WHAT IS BEING ASKED: Set out the records again, keeping every word as it is.

-- -- --

(** The metrics mapping after one file. *)
Lemma process_file_data st (f : log_file) st' :
  process st f = Ok st' →
  (find_summary json_loads (lines f) = Ok PNone ∧ st' = st)
  ∨ ∃ summary s rows help parsed_data hdrs,
      holds f s summary
      ∧ data_rows_of summary = Ok rows
      ∧ help_text_of summary = Ok help
      ∧ table_data_and_headers rows help = Ok (parsed_data, hdrs)
      ∧ data_by_sample st' = <[s := parsed_data]> (data_by_sample st).
Proof.
  intros H.
  destruct (process_file_Ok _ _ _ _ _ _ _ H)
    as [? | (summary & id & s & pd & w & plots & st0 & st1
              & Hfind & Hsome & Hid & Hclean & Eparse & Eversion & Eplots)];
    [left; assumption | right].
  destruct (parse_sets_all_headers _ _ _ _ _ _ _ _ Eparse)
    as (rows & help & E1 & E2 & E3).
  exists summary, s, rows, help, pd, (all_headers st0).
  split; [split; [exact Hfind | split; [exact Hsome | eauto]] |].
  split; [exact E1 |]. split; [exact E2 |]. split; [exact E3 |].
  destruct (parse_frame _ _ _ _ _ _ _ _ Eparse) as (Hd0 & _).
  destruct (extract_version_frame _ _ _ _ Eversion) as (Hd1 & _).
  unfold record_plots in Eplots. bind_inv Eplots as p Ep.
  injection Eplots as <-. unfold record_sample.
  destruct (bool_decide (is_Some _)), (bool_decide (0 < _)); simpl;
    rewrite Hd1, Hd0; reflexivity.
Qed.

Lemma scan_last_report (files : list log_file) st0 st (s : string) (m : metrics) :
  scan files st0 = Ok st →
  data_by_sample st !! s = Some m →
  (data_by_sample st0 !! s = Some m
   ∧ Forall (fun g => ∀ summary, ¬ holds g s summary) files)
  ∨ ∃ before f after summary rows help hdrs,
      files = before ++ f :: after
      ∧ holds f s summary
      ∧ data_rows_of summary = Ok rows
      ∧ help_text_of summary = Ok help
      ∧ table_data_and_headers rows help = Ok (m, hdrs)
      ∧ Forall (fun g => ∀ summary', ¬ holds g s summary') after.
Proof.
  unfold scan_files. revert st0.
  induction files as [|f files IH]; intros st0 H Hm.
  - injection H as <-. left. split; [exact Hm | constructor].
  - cbn [for_each] in H. bind_inv H as st1 E.
    destruct (IH st1 H Hm)
      as [[Hm1 Hnone]
         | (before & f' & after & summary & rows & help & hdrs
            & -> & Hholds & E1 & E2 & E3 & Hafter)].
    + destruct (process_file_data _ _ _ E)
        as [[Hfind ->]
           | (summary & s' & rows & help & pd & hdrs
              & Hholds & E1 & E2 & E3 & Hdata)].
      * left. split; [exact Hm1 |]. constructor; [| exact Hnone].
        intros summary (Hf & Hsome & _). congruence.
      * rewrite Hdata in Hm1. destruct (decide (s' = s)) as [-> | Hne].
        -- rewrite lookup_insert_eq in Hm1. injection Hm1 as ->.
           right. exists [], f, files, summary, rows, help, hdrs. auto 10.
        -- rewrite lookup_insert_ne in Hm1 by exact Hne.
           left. split; [exact Hm1 |]. constructor; [| exact Hnone].
           intros summary' Hholds'. apply Hne.
           apply (report_of_sample f s' s summary summary'); assumption.
    + right. exists (f :: before), f', after, summary, rows, help, hdrs.
      auto 10.
Qed.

-- -- --

ANSWER SECTION:
(** The metrics mapping after one file. *)
Lemma process_file_data st (f : log_file) st' :
  process st f = Ok st' →
  (find_summary json_loads (lines f) = Ok PNone ∧ st' = st)
  ∨ ∃ summary s rows help parsed_data hdrs,
      holds f s summary
      ∧ data_rows_of summary = Ok rows
      ∧ help_text_of summary = Ok help
      ∧ table_data_and_headers rows help = Ok (parsed_data, hdrs)
      ∧ data_by_sample st' = <[s := parsed_data]> (data_by_sample st).
Proof.
  intros H.
  destruct (process_file_Ok _ _ _ _ _ _ _ H)
    as [? | (summary & id & s & pd & w & plots & st0 & st1
              & Hfind & Hsome & Hid & Hclean & Eparse & Eversion & Eplots)];
    [left; assumption | right].
  destruct (parse_sets_all_headers _ _ _ _ _ _ _ _ Eparse)
    as (rows & help & E1 & E2 & E3).
  exists summary, s, rows, help, pd, (all_headers st0).
  split; [split; [exact Hfind | split; [exact Hsome | eauto]] |].
  split; [exact E1 |]. split; [exact E2 |]. split; [exact E3 |].
  destruct (parse_frame _ _ _ _ _ _ _ _ Eparse) as (Hd0 & _).
  destruct (extract_version_frame _ _ _ _ Eversion) as (Hd1 & _).
  unfold record_plots in Eplots. bind_inv Eplots as p Ep.
  injection Eplots as <-. unfold record_sample.
  destruct (bool_decide (is_Some _)), (bool_decide (0 < _)); simpl;
    rewrite Hd1, Hd0; reflexivity.
Qed.

Lemma scan_last_report (files : list log_file) st0 st (s : string) (m : metrics) :
  scan files st0 = Ok st →
  data_by_sample st !! s = Some m →
  (data_by_sample st0 !! s = Some m
   ∧ Forall (fun g => ∀ summary, ¬ holds g s summary) files)
  ∨ ∃ before f after summary rows help hdrs,
      files = before ++ f :: after
      ∧ holds f s summary
      ∧ data_rows_of summary = Ok rows
      ∧ help_text_of summary = Ok help
      ∧ table_data_and_headers rows help = Ok (m, hdrs)
      ∧ Forall (fun g => ∀ summary', ¬ holds g s summary') after.
Proof.
  unfold scan_files. revert st0.
  induction files as [|f files IH]; intros st0 H Hm.
  - injection H as <-. left. split; [exact Hm | constructor].
  - cbn [for_each] in H. bind_inv H as st1 E.
    destruct (IH st1 H Hm)
      as [[Hm1 Hnone]
         | (before & f' & after & summary & rows & help & hdrs
            & -> & Hholds & E1 & E2 & E3 & Hafter)].
    + destruct (process_file_data _ _ _ E)
        as [[Hfind ->]
           | (summary & s' & rows & help & pd & hdrs
              & Hholds & E1 & E2 & E3 & Hdata)].
      * left. split; [exact Hm1 |]. constructor; [| exact Hnone].
        intros summary (Hf & Hsome & _). congruence.
      * rewrite Hdata in Hm1. destruct (decide (s' = s)) as [-> | Hne].
        -- rewrite lookup_insert_eq in Hm1. injection Hm1 as ->.
           right. exists [], f, files, summary, rows, help, hdrs. auto 10.
        -- rewrite lookup_insert_ne in Hm1 by exact Hne.
           left. split; [exact Hm1 |]. constructor; [| exact Hnone].
           intros summary' Hholds'. apply Hne.
           apply (report_of_sample f s' s summary summary'); assumption.
    + right. exists (f :: before), f', after, summary, rows, help, hdrs.
      auto 10.
Qed.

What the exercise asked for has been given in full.